Lemma DecidedEvent_init_raises_witness :
  exists e' h',
    DecidedEvent_init cpython 0%nat (fun _ => [("perfdata", VStr superscript_two)])
      = (Raised e', h') /\
    exn_class e' = "ValueError" /\
    h' 0%nat = [("perfdata", VStr superscript_two)].
Proof.
  destruct (DecidedEvent_init_raises cpython 0%nat
              (fun _ => [("perfdata", VStr superscript_two)]) "perfdata" superscript_two
              (invalid_literal superscript_two)
              eq_refl eq_refl eq_refl) as (e' & h' & Heq & _).
  exists e', h'. split; [exact Heq|].
  vm_compute in Heq. injection Heq as <- <-. split; reflexivity.
Defined.

(** A value of more digits than the interpreter converts stops the
    constructor as well. *)
Example DecidedEvent_init_digit_limit :
  fst (DecidedEvent_init cpython 0%nat
         (fun _ => [("output", VStr (String.concat "" (repeat "7" 4301)))]))
  = Raised (ValueError "Exceeds the limit for integer string conversion").
Proof. vm_compute. reflexivity. Qed.

Example DecidedEvent_init_cpu :
  snd (DecidedEvent_init cpython 0%nat cpu_heap) 0%nat =
  [("service_description", VStr "CPU"); ("state", VInt 2); ("output", VStr "CRIT")].
Proof. reflexivity. Qed.

(** C9, as the code has it.  [DecidedEvent(raw)] keeps a reference to the
    caller's mapping, not a copy: [eventopts] is the caller's object and the
    coercion of digit strings is done in place on it, so that the caller's
    mapping holds the coerced values when the constructor returns; its keys
    stay, and no other mapping of the store changes, whether the constructor
    returns or raises. *)
Theorem DecidedEvent_init_in_place
  (P : Python) (raw : loc) (h : heap) (k : string) (l : loc) :
  let r := fst (DecidedEvent_init P raw h) in
  let h' := snd (DecidedEvent_init P raw h) in
  (forall ev, r = Ok ev ->
     _eventopts ev = raw /\
     eventopts ev h' = h' raw /\
     dict_get (h' raw) k = coerced_value P <$> dict_get (h raw) k /\
     forall v, dict_get (h raw) k = Some v -> coerced P v = Ok (coerced_value P v)) /\
  dict_keys (h' raw) = dict_keys (h raw) /\
  h' l = if Nat.eqb l raw then h' raw else h l.
Proof.
  cbv zeta. split; [|split].
  - intros ev Hr.
    destruct (DecidedEvent_init P raw h) as [r h'] eqn:Hinit. cbn [fst snd] in *. subst r.
    destruct (DecidedEvent_init_Ok P _ _ _ _ Hinit) as (-> & Hv & Hget).
    repeat split; auto. intros v. apply Hv.
  - rewrite DecidedEvent_init_snd. apply coerce_loop_keys.
  - rewrite DecidedEvent_init_snd.
    destruct (Nat.eqb l raw) eqn:Hl.
    + apply Nat.eqb_eq in Hl. now subst.
    + apply Nat.eqb_neq in Hl. apply coerce_loop_frame. congruence.
Qed.

(** C9 as stated fails: constructing the event for the raw event
    [{"state": "2", ...}] changes the caller's mapping. *)
Lemma DecidedEvent_init_changes_caller_mapping :
  dict_get (cpu_heap 0%nat) "state" = Some (VStr "2") /\
  dict_get (snd (DecidedEvent_init cpython 0%nat cpu_heap) 0%nat) "state"
    = Some (VInt 2) /\
  snd (DecidedEvent_init cpython 0%nat cpu_heap) 0%nat <> cpu_heap 0%nat.
Proof. repeat split. vm_compute. discriminate. Qed.

(** ** discard *)

(** C7, as the code has it.  [discard(silently)] sets [is_discarded] and
    sets [is_discarded_silently] to [silently] itself; the other fields
    keep their values. *)
Theorem discard_sets_flags (self : DecidedEvent) (silently : bool) :
  let ev := discard self (VBool silently) in
  _discarded ev = true /\
  _discarded_silently ev = silently /\
  _eventopts ev = _eventopts self /\ _payload ev = _payload self /\
  _summary ev = _summary self /\ _runneropts ev = _runneropts self /\
  _is_heartbeat ev = _is_heartbeat self.
Proof. simpl. destruct silently; repeat split. Qed.

(** C7 as stated fails: after [discard(True)] the flag is [True], not the
    negation of the argument. *)
Lemma discard_silently_not_negated :
  _discarded_silently (discard cpu_decided (VBool true)) <> negb true.
Proof. simpl. discriminate. Qed.

(** ** Traces *)

Lemma logged_app (lv : level) (t t' : list effect) :
  logged lv (t ++ t')%list = (logged lv t ++ logged lv t')%list.
Proof.
  induction t as [|e t IH]; simpl; auto.
  destruct e as [lv' msg| |]; auto.
  destruct (level_eqb lv' lv); simpl; now rewrite IH.
Qed.

Lemma no_command_app (t t' : list effect) :
  no_command (t ++ t')%list <-> no_command t /\ no_command t'.
Proof.
  unfold no_command. rewrite forallb_app. apply andb_true_iff.
Qed.

(** ** Attributes of the runner *)

Lemma instance_attr_set (self : Runner) (k k' : string) (v : pyval) :
  instance_attr (set_instance_attr self k v) k' =
  if String.eqb k k' then Some v else instance_attr self k'.
Proof.
  unfold instance_attr, set_instance_attr.
  destruct (String.eqb k k') eqn:Hk.
  - apply String.eqb_eq in Hk. subst k'.
    destruct (String.eqb k "baseclass_logs_summary"); simpl; auto.
    apply lookup_insert_eq.
  - apply String.eqb_neq in Hk.
    destruct (String.eqb k "baseclass_logs_summary") eqn:Hb; simpl.
    + apply String.eqb_eq in Hb. subst k.
      apply String.eqb_neq in Hk. rewrite String.eqb_sym. now rewrite Hk.
    + destruct (String.eqb k' "baseclass_logs_summary"); auto.
      now apply lookup_insert_ne.
Qed.

Lemma runner_class_set (self : Runner) (k : string) (v : pyval) :
  runner_class (set_instance_attr self k v) = runner_class self.
Proof. unfold set_instance_attr. now destruct (String.eqb k "baseclass_logs_summary"). Qed.

Lemma getattr_set (self : Runner) (k k' : string) (v : pyval) :
  getattr (set_instance_attr self k v) k' =
  if String.eqb k k' then Some (Value v) else getattr self k'.
Proof.
  unfold getattr. rewrite instance_attr_set, runner_class_set.
  now destruct (String.eqb k k').
Qed.

Lemma hasattr_set (self : Runner) (k k' : string) (v : pyval) :
  hasattr (set_instance_attr self k v) k' = String.eqb k k' || hasattr self k'.
Proof.
  unfold hasattr. rewrite getattr_set. now destruct (String.eqb k k').
Qed.

Lemma getattr_instance (self : Runner) (k : string) (v : pyval) :
  instance_attr self k = Some v -> getattr self k = Some (Value v).
Proof. unfold getattr. now intros ->. Qed.

Lemma hasattr_instance (self : Runner) (k : string) (v : pyval) :
  instance_attr self k = Some v -> hasattr self k = true.
Proof. intros H. unfold hasattr. now rewrite (getattr_instance _ _ _ H). Qed.

Lemma guarded_name_hasattr (self : Runner) (k : string) :
  guarded_name k = true -> hasattr self k = true.
Proof.
  unfold guarded_name. rewrite !orb_true_iff, !String.eqb_eq.
  intros [[->| ->]| ->]; unfold hasattr; destruct (getattr self _); reflexivity.
Qed.

(** The loop of [overwrite_attributes]: the class stays, and so does what
    [hasattr] says of any name. *)
Lemma overwrite_loop_class (payload : pydict) (ks : list string) (self : Runner) :
  runner_class (snd (overwrite_loop payload ks self)) = runner_class self.
Proof.
  revert self. induction ks as [|k0 ks IH]; intros self; simpl; auto.
  destruct (hasattr self k0); auto.
  destruct (dict_get payload k0) as [v|]; auto.
  unfold setattr. destruct (guarded_name k0); auto.
  rewrite IH. apply runner_class_set.
Qed.

Lemma overwrite_loop_hasattr (payload : pydict) (ks : list string) (self : Runner) (k : string) :
  hasattr (snd (overwrite_loop payload ks self)) k = hasattr self k.
Proof.
  revert self. induction ks as [|k0 ks IH]; intros self; simpl; auto.
  destruct (hasattr self k0) eqn:Hh; auto.
  destruct (dict_get payload k0) as [v|]; auto.
  unfold setattr. destruct (guarded_name k0); auto.
  rewrite IH, hasattr_set.
  destruct (String.eqb k0 k) eqn:Hk; auto.
  apply String.eqb_eq in Hk. subst k0. now rewrite Hh.
Qed.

+++

▸ **What you should do**
Starting at the line with "logged lv (t" and ending at the line with "Lemma getattr_instance (self", print each line of the listing above exactly, with no other lines.

▸ **Response area**
  logged lv (t ++ t')%list = (logged lv t ++ logged lv t')%list.
Proof.
  induction t as [|e t IH]; simpl; auto.
  destruct e as [lv' msg| |]; auto.
  destruct (level_eqb lv' lv); simpl; now rewrite IH.
Qed.

Lemma no_command_app (t t' : list effect) :
  no_command (t ++ t')%list <-> no_command t /\ no_command t'.
Proof.
  unfold no_command. rewrite forallb_app. apply andb_true_iff.
Qed.

(** ** Attributes of the runner *)

Lemma instance_attr_set (self : Runner) (k k' : string) (v : pyval) :
  instance_attr (set_instance_attr self k v) k' =
  if String.eqb k k' then Some v else instance_attr self k'.
Proof.
  unfold instance_attr, set_instance_attr.
  destruct (String.eqb k k') eqn:Hk.
  - apply String.eqb_eq in Hk. subst k'.
    destruct (String.eqb k "baseclass_logs_summary"); simpl; auto.
    apply lookup_insert_eq.
  - apply String.eqb_neq in Hk.
    destruct (String.eqb k "baseclass_logs_summary") eqn:Hb; simpl.
    + apply String.eqb_eq in Hb. subst k.
      apply String.eqb_neq in Hk. rewrite String.eqb_sym. now rewrite Hk.
    + destruct (String.eqb k' "baseclass_logs_summary"); auto.
      now apply lookup_insert_ne.
Qed.

Lemma runner_class_set (self : Runner) (k : string) (v : pyval) :
  runner_class (set_instance_attr self k v) = runner_class self.
Proof. unfold set_instance_attr. now destruct (String.eqb k "baseclass_logs_summary"). Qed.

Lemma getattr_set (self : Runner) (k k' : string) (v : pyval) :
  getattr (set_instance_attr self k v) k' =
  if String.eqb k k' then Some (Value v) else getattr self k'.
Proof.
  unfold getattr. rewrite instance_attr_set, runner_class_set.
  now destruct (String.eqb k k').
Qed.

Lemma hasattr_set (self : Runner) (k k' : string) (v : pyval) :
  hasattr (set_instance_attr self k v) k' = String.eqb k k' || hasattr self k'.
Proof.
  unfold hasattr. rewrite getattr_set. now destruct (String.eqb k k').
Qed.

Lemma getattr_instance (self : Runner) (k : string) (v : pyval) :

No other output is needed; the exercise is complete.